Déjà la pensée moderne ne s’est pas développée avec le christianisme, mais avec la renaissance, c’est à dire quand sont ressortis tout un tas de penseurs antiques qui sortaient des canons religieux qu’étaient Platon et Aristote, qui avaient disparus avec le moyen âge.
Mais c’est complètement faux ! Platon et Aristote ont été à la base de toute la théologie médiévale. Ils étaient très connus et étudiés. Et d’une manière générale, les auteurs de l’Antiquité étaient eux aussi connus pendant le Moyen-Age. Ils étaient simplement considérés comme païens, ce qui signifiait qu’il fallait savoir passer au crible les doctrines qu’ils avançaient. Ils étaient en revanche appréciés pour leur prose. De même, les artistes antiques étaient eux aussi connus, comme l’a montré Jacques Heers. La Renaissance n’est pas le redécouverte de l’Antiquité, mais un changement dans la perception de celle-ci, une nostalgie d’une époque où l’Homme était considéré comme porteur de son propre principe de perfection. Et il n’y a pas que ça. On peut citer également les effets de l’imprimerie, qui ont favorisé la propagation du protestantisme et a encouragé les fidèles à se faire chacun sa propre interprétation de l’Ecriture, ce qui fut facteur d’anarchie spirituelle (pour rappel, le but du catholicisme est l’unité entre les croyants, ce qui implique qu’on se met d’accord avec les croyants du présent, mais aussi du passé, sur ce en quoi on croit), et qui fut un premier ersatz de l’individualisme. Le rôle de la réforme est lui aussi non négligeable, car il a accompagné une mutation des rapports de classe qui se traduisait par une montée de la bourgeoisie. L’éthique économique du catholicisme était contraire aux intérêt de cette classe (interdiction de l’usure, mépris des marchands, modération des plaisirs), qui préférait du coup le protestantisme, et il faut bien comprendre que se jouait là une guerre économique. Je pourrais encore en rajouter des pages sans épuiser cette période, qui est bien trop complexe pour se ramener simplement à ce que sa dénomination laisse supposer, une « renaissance ».
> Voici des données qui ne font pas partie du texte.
(* ===== verification/Recovery.v ===== *)
(** * Doubt and recovery

    The theorems about resources: every operation of the store moves a resource by a transition
    of [phase_step]; a resource in doubt stays so, and blocks its environment, until the outcome
    is established; a restart leaves nothing running; and an administrator can end any doubt. *)

From Stdlib Require Import Ascii.
From stdpp Require Import base sets strings list.
From S2P Require Import Prelude Strings OrdMap Json Model Ids Sets Db DbLogic Identity Rbac Apps Permits Deployments Resources IdentityInv IdentityRoles DeployInv Access Operations DeployProofs Lifecycle History Phases ResourceSteps Restart.

Local Open Scope string_scope.
Local Open Scope Z_scope.
Local Open Scope list_scope.

Section recovery.
Context `{System} (org : string) (digest : string → string).

Abbreviation exec := (exec org digest).
Abbreviation run := (run org digest).
Abbreviation run_all := (run_all org digest).

(** ** Refinement *)

Lemma exec_good op d n u c' :
  plain_op op = true → res_ok d → identity_ok d → exec op (mk_Conn d n) = Ok (u, c') → good_step op d (c_db c').
Proof.
  intros Hpl Hok Hid Hx. destruct (about_resources op) eqn:Ea.
  - destruct op; try done; simpl in Hx; try apply drop_Ok in Hx as [? Hx].
    + by eapply finish_deployment_good.
    + by eapply begin_operation_good.
    + by eapply checkpoint_good.
    + by eapply record_operation_inputs_good.
    + by eapply keep_recovery_cookie_good.
    + by eapply resolve_operation_good.
    + by eapply detach_resource_good.
    + by eapply schedule_deletion_good.
    + by eapply recover_interrupted_good.
    + by eapply mark_restored_good.
  - apply same_step_good; [done|by apply (exec_same_res org digest op Ea _ _ _ Hx)|]. intros g. by destruct op.
Qed.
(** a pinned artifact keeps its identity. Reading the printed URI of an object version gives
    that object version back exactly when it is one a URI can name (its parts are not empty,
    the bucket holds no character that ends it, key and version are UTF-8; the key and the version
    may hold any character), and whatever a URI names is such. *)
Theorem s3_version_roundtrip (uri : string) (v : S3Version) :
  (S3Version_parse (S3Version_show v) = Some v ↔ s3_valid v)
  ∧ (S3Version_parse uri = Some v → S3Version_parse (S3Version_show v) = Some v).
Proof.
  split; [split|]; [apply s3_parse_valid|apply s3_valid_parse|]. intros H. by eapply s3_valid_parse, s3_parse_valid.
Qed.

(** ** Splitting from the end *)

Lemma rsplit_once_Some p s a b : rsplit_once p s = Some (a, b) → s = a +:+ p +:+ b.
Proof.
  unfold rsplit_once. revert a b. induction s as [|c s IH]; intros a b.
  - simpl. destruct p; simpl; [|done]. by intros [= <- <-].
  - cbn [str_rfind]. destruct (str_rfind p s) as [i|].
    + intros [= <- <-]. simpl. f_equal. by apply IH.
    + destruct (starts_with p (String c s)) eqn:E; [|done]. intros [= <- <-].
      apply starts_with_spec in E as [r E]. rewrite E. simpl. by rewrite str_drop_length_app.
Qed.

Lemma str_rfind_None c q s : contains_char c s = false → str_rfind (String c q) s = None.
Proof.
  induction s as [|d s IH]; simpl; [done|]. intros [Hd Hs]%orb_false_iff. rewrite IH by done.
  unfold starts_with. cbn [strip_prefix]. by rewrite Ascii.eqb_sym, Hd.
Qed.

Lemma rsplit_once_app c q a b :
  contains_char c (q +:+ b) = false → rsplit_once (String c q) (a +:+ String c (q +:+ b)) = Some (a, b).
Proof.
  intros Hq. unfold rsplit_once.
  assert (str_rfind (String c q) (a +:+ String c (q +:+ b)) = Some (String.length a)) as ->.
  { induction a as [|d a IH]; simpl.
    - rewrite str_rfind_None by done. unfold starts_with. cbn [strip_prefix]. by rewrite Ascii.eqb_refl, strip_prefix_app.
    - by rewrite IH. }
  simpl. rewrite str_take_length_app. f_equal. f_equal.
  replace (String.length a + S (String.length q)) with (String.length (a +:+ String c q)) by (rewrite length_app_str; simpl; lia).
  replace (a +:+ String c (q +:+ b)) with ((a +:+ String c q) +:+ b) by by rewrite app_assoc_str.
  apply str_drop_length_app.
Qed.

Lemma last_segment_cons c d s :
  last_segment c (String d s) = if Ascii.eqb d c || contains_char c s then last_segment c s else String d s.
Proof.
  unfold last_segment. cbn [split]. pose proof (split_not_nil c s) as Hn.
  destruct (Ascii.eqb d c) eqn:Ed; simpl.
  - destruct (split c s) as [|x l] eqn:E; [done|]. rewrite last_cons. destruct (last (x :: l)) eqn:E2; [done|].
    by apply last_None in E2.
  - destruct (contains_char c s) eqn:Ec; [|by rewrite split_no_char].
    destruct (split_once c s) as [[a b]|] eqn:E; [|apply split_once_None in E; congruence].
    apply split_once_Some in E as [-> Ha]. rewrite split_app by done. rewrite !last_cons.
    destruct (last (split c b)) eqn:E2; [done|]. apply last_None in E2. by apply split_not_nil in E2.
Qed.

Lemma last_segment_no_char c s : contains_char c (last_segment c s) = false.
Proof.
  induction s as [|d s IH]; [done|]. rewrite last_segment_cons.
  destruct (Ascii.eqb d c || contains_char c s) eqn:E; [done|]. done.
Qed.

Lemma last_segment_id c s : contains_char c s = false → last_segment c s = s.
Proof. destruct s as [|d s]; [done|]. simpl. intros H. by rewrite last_segment_cons, H. Qed.

Lemma last_segment_app c a x : contains_char c x = false → last_segment c (a +:+ x) = last_segment c a +:+ x.
Proof.
  intros Hx. induction a as [|d a IH]; simpl; [by apply last_segment_id|].
  rewrite !last_segment_cons, contains_char_app, Hx, orb_false_r.
  by destruct (Ascii.eqb d c || contains_char c a).
Qed.

Lemma last_segment_split c s : ∃ pre, s = pre +:+ last_segment c s.
Proof.
  induction s as [|d s [pre IH]]; [by exists ε|]. rewrite last_segment_cons.
  destruct (_ || _); [|by exists ε]. exists (String d pre). simpl. by rewrite <- IH.
Qed.

Lemma split_tag_app name tag :
  contains_char "/" tag = false → contains_char ":" tag = false →
  split_tag (name +:+ String ":" tag) = (name, Some tag).
Proof.
  intros Hs Hc. unfold split_tag. rewrite last_segment_app by done.
  change ":" with (String ":" ε). rewrite (rsplit_once_app ":" ε _ tag) by done.
  rewrite length_app_str. simpl. replace (String.length name + S (String.length tag) - String.length tag - 1)
    with (String.length name) by lia. by rewrite str_take_length_app.
Qed.
Lemma candidates_exact :
  let (candidates, mandatory) := deletion_candidates graph teardown active in
  (∀ n, n ∈ mandatory ↔ removed n)
  ∧ (∀ d r, (d, r) ∈ candidates ↔ outside d r ∧ (chosen d r = true ∨ removed (rs_descriptor r)))
  ∧ (∀ d r, (d, r) ∈ candidates → rs_cleanup_pending r = false →
       rs_ownership r = "owned" ∨ rs_ownership r = "adopted" ∧ rs_scheduled_deletion r = true).
Proof.
  unfold deletion_candidates. destruct removal_of_total as (s & -> & [Hw Hcw Hl Hm Hc _ Ha] & Hacc & Hst).
  assert (∀ n, removed n → n ∈ rm_mandatory s) as Hall.
  { induction 1 as [d r Hr Hgo|d r dep Hr Hch Ho Hdep _ IH]; [by apply (Hacc d r)|].
    destruct (Hacc d r Hr I) as [[Hleft|Hcand] _]; [by destruct (Hst d r dep)|].
    destruct (Hc d r Hcand) as [_ [?|?]]; congruence. }
  assert (∀ d r, (d, r) ∈ rm_candidates s ↔ outside d r ∧ (chosen d r = true ∨ removed (rs_descriptor r))) as Hcand.
  { intros d r. rewrite <- bt_get_Some by done. split.
    - intros H. destruct (Hc d r H) as [Hr [?|?]]; split; auto.
    - intros [Hr Hcase]. destruct (Hacc d r Hr I) as [[Hleft|?] _]; [|done]. exfalso. destruct (Hl d r Hleft) as [_ Hch].
      destruct Hcase as [?|Hrem%Hall]; [congruence|]. by apply (Ha d r). }
  split_and!; [split; auto|done|]. intros d r [Hr [Hch|Hrem]]%Hcand Hcl.
  - unfold chosen, deletable, must_go in Hch. rewrite Hcl, orb_false_r in Hch.
    destruct (String.eqb_spec (rs_ownership r) "owned"); [by left|].
    destruct (String.eqb_spec (rs_ownership r) "adopted"); [right|done]. split; [done|].
    simpl in Hch. by destruct (rs_scheduled_deletion r), teardown.
  - inversion Hrem as [e q Hq Hgo E|e q dep Hq _ Ho _ _ E].
    + destruct (outside_inj _ _ _ _ Hq Hr E) as [-> ->]. unfold must_go in Hgo.
      destruct (String.eqb_spec (rs_ownership r) "owned"); [by left|].
      destruct (String.eqb_spec (rs_ownership r) "adopted"); [right|done]. bool_hyps. done.
    + destruct (outside_inj _ _ _ _ Hq Hr E) as [-> ->]. by left.
Qed.

(** *** What must go, spelled out *)

Definition goes_itself (d : Descriptor) (r : ResourceRow) : Prop :=
  rs_ownership r = "owned" ∧ (teardown = true ∨ d_ty d = "workload")
  ∨ rs_ownership r = "adopted" ∧ teardown = true ∧ rs_scheduled_deletion r = true.

Definition chosen_itself (d : Descriptor) (r : ResourceRow) : Prop :=
  goes_itself d r
  ∨ (rs_ownership r = "owned" ∨ rs_ownership r = "adopted") ∧ rs_scheduled_deletion r = true
  ∨ rs_cleanup_pending r = true.

(** Removed resources, and the owned ones that depend on one of them and would otherwise be left. *)
Inductive goes : string → Prop :=
| goes_self d r : outside d r → goes_itself d r → goes (rs_descriptor r)
| goes_with d r dep :
    outside d r → ¬ chosen_itself d r → rs_ownership r = "owned" → dep ∈ rs_dependencies r → goes dep →
    goes (rs_descriptor r).

Lemma must_go_spec d r : must_go teardown d r = true ↔ goes_itself d r.
Proof.
  unfold must_go, goes_itself. destruct (String.eqb_spec (rs_ownership r) "owned") as [->|].
  - rewrite orb_true_iff, String.eqb_eq. naive_solver.
  - destruct (String.eqb_spec (rs_ownership r) "adopted"); [rewrite andb_true_iff|]; naive_solver.
Qed.

Lemma chosen_spec d r : chosen d r = true ↔ chosen_itself d r.
Proof.
  unfold chosen, chosen_itself, deletable. rewrite <- must_go_spec, orb_true_iff.
  assert (must_go teardown d r = true → rs_ownership r = "owned" ∨ rs_ownership r = "adopted") as Hgo.
  { rewrite must_go_spec. unfold goes_itself. tauto. }
  destruct (_ || _) eqn:E; rewrite ?orb_true_iff.
  - apply orb_true_iff in E. rewrite !String.eqb_eq in E. tauto.
  - apply orb_false_iff in E. rewrite !String.eqb_neq in E. naive_solver.
Qed.

Lemma removed_goes n : removed n ↔ goes n.
Proof.
  assert (∀ d r, chosen d r = false ↔ ¬ chosen_itself d r) as Hc by (intros; rewrite <- chosen_spec; by rewrite not_true_iff_false).
  split; induction 1 as [d r Hr Hgo|d r dep Hr Hch Ho Hdep _ IH].
  - by apply (goes_self d); [|apply must_go_spec].
  - by apply (goes_with d r dep); [|apply Hc| | |].
  - by apply (removed_self d); [|apply must_go_spec].
  - by apply (removed_owned d r dep); [|apply Hc| | |].
Qed.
L’universalisme chrétien, il vient justement du monde gréco-romain, quand une partie des premiers chrétiens ont choisi de propager la parole du christ hors du cadre juif, et l’ouvrir à tout le monde. Le christianisme c’est un judaïsme influencé par hellénisme de la judée du début de l’ère chrétienne à l’origine.
Non, c’est le catholicisme qui est la forme qu’a prise le christianisme en s’implantant dans le monde helléno-gallo-romain. Le christianisme orthodoxe est beaucoup plus oriental et moins marqué par la philosophie grecque. L’universalisme chrétien vient directement du Nouveau Testament et du Christ. Le christianisme a infiltré le monde gréco-romain et a progressivement opéré une transformation de ses conceptions. C’est parce que les chrétiens affranchissaient leurs esclaves, ne tuaient pas leurs propres enfants, refusaient de faire le service militaire, et faisaient la distinction du temporel et du spirituel (en ne vénérant pas l’empereur comme un dieu), que des bouleversements civilisationnels profonds ont eu lieu. On pourra toujours faire valoir, en consultant la philosophie grecque, que par-ci par-là on peut trouver des éléments d’universalisme, mais le christianisme, au lieu de les théoriser, les a mis en acte. Les doctrines philosophiques n’étaient en général connues que des classes aisées, tandis que le christianisme, délivrant son message à tous, a été bien plus efficace pour propager ses conceptions révolutionnaires. Il faut aussi rappeler la grande anarchie philosophique qui existait à l’époque où le christianisme est arrivé. La philosophie se trouvait alors dans une impasse, les différents courants (platonisme, aristotélisme, épicurisme, stoïcisme, scepticisme, cynisme) coexistant mais n’arrivant pas à se départager entre eux (l’idée de la preuve expérimentale n’avait pas encore paru). Le christianisme a mis fin à cette décadence en investissant le champ de l’éthique, de la métaphysique et de la politique, ce qui bien plus tard laissera le champ libre aux sciences physiques, laissées indépendantes du reste. Encore une conception moderne qui vient d’un déroulement de l’histoire où le christianisme a joué un rôle de premier plan.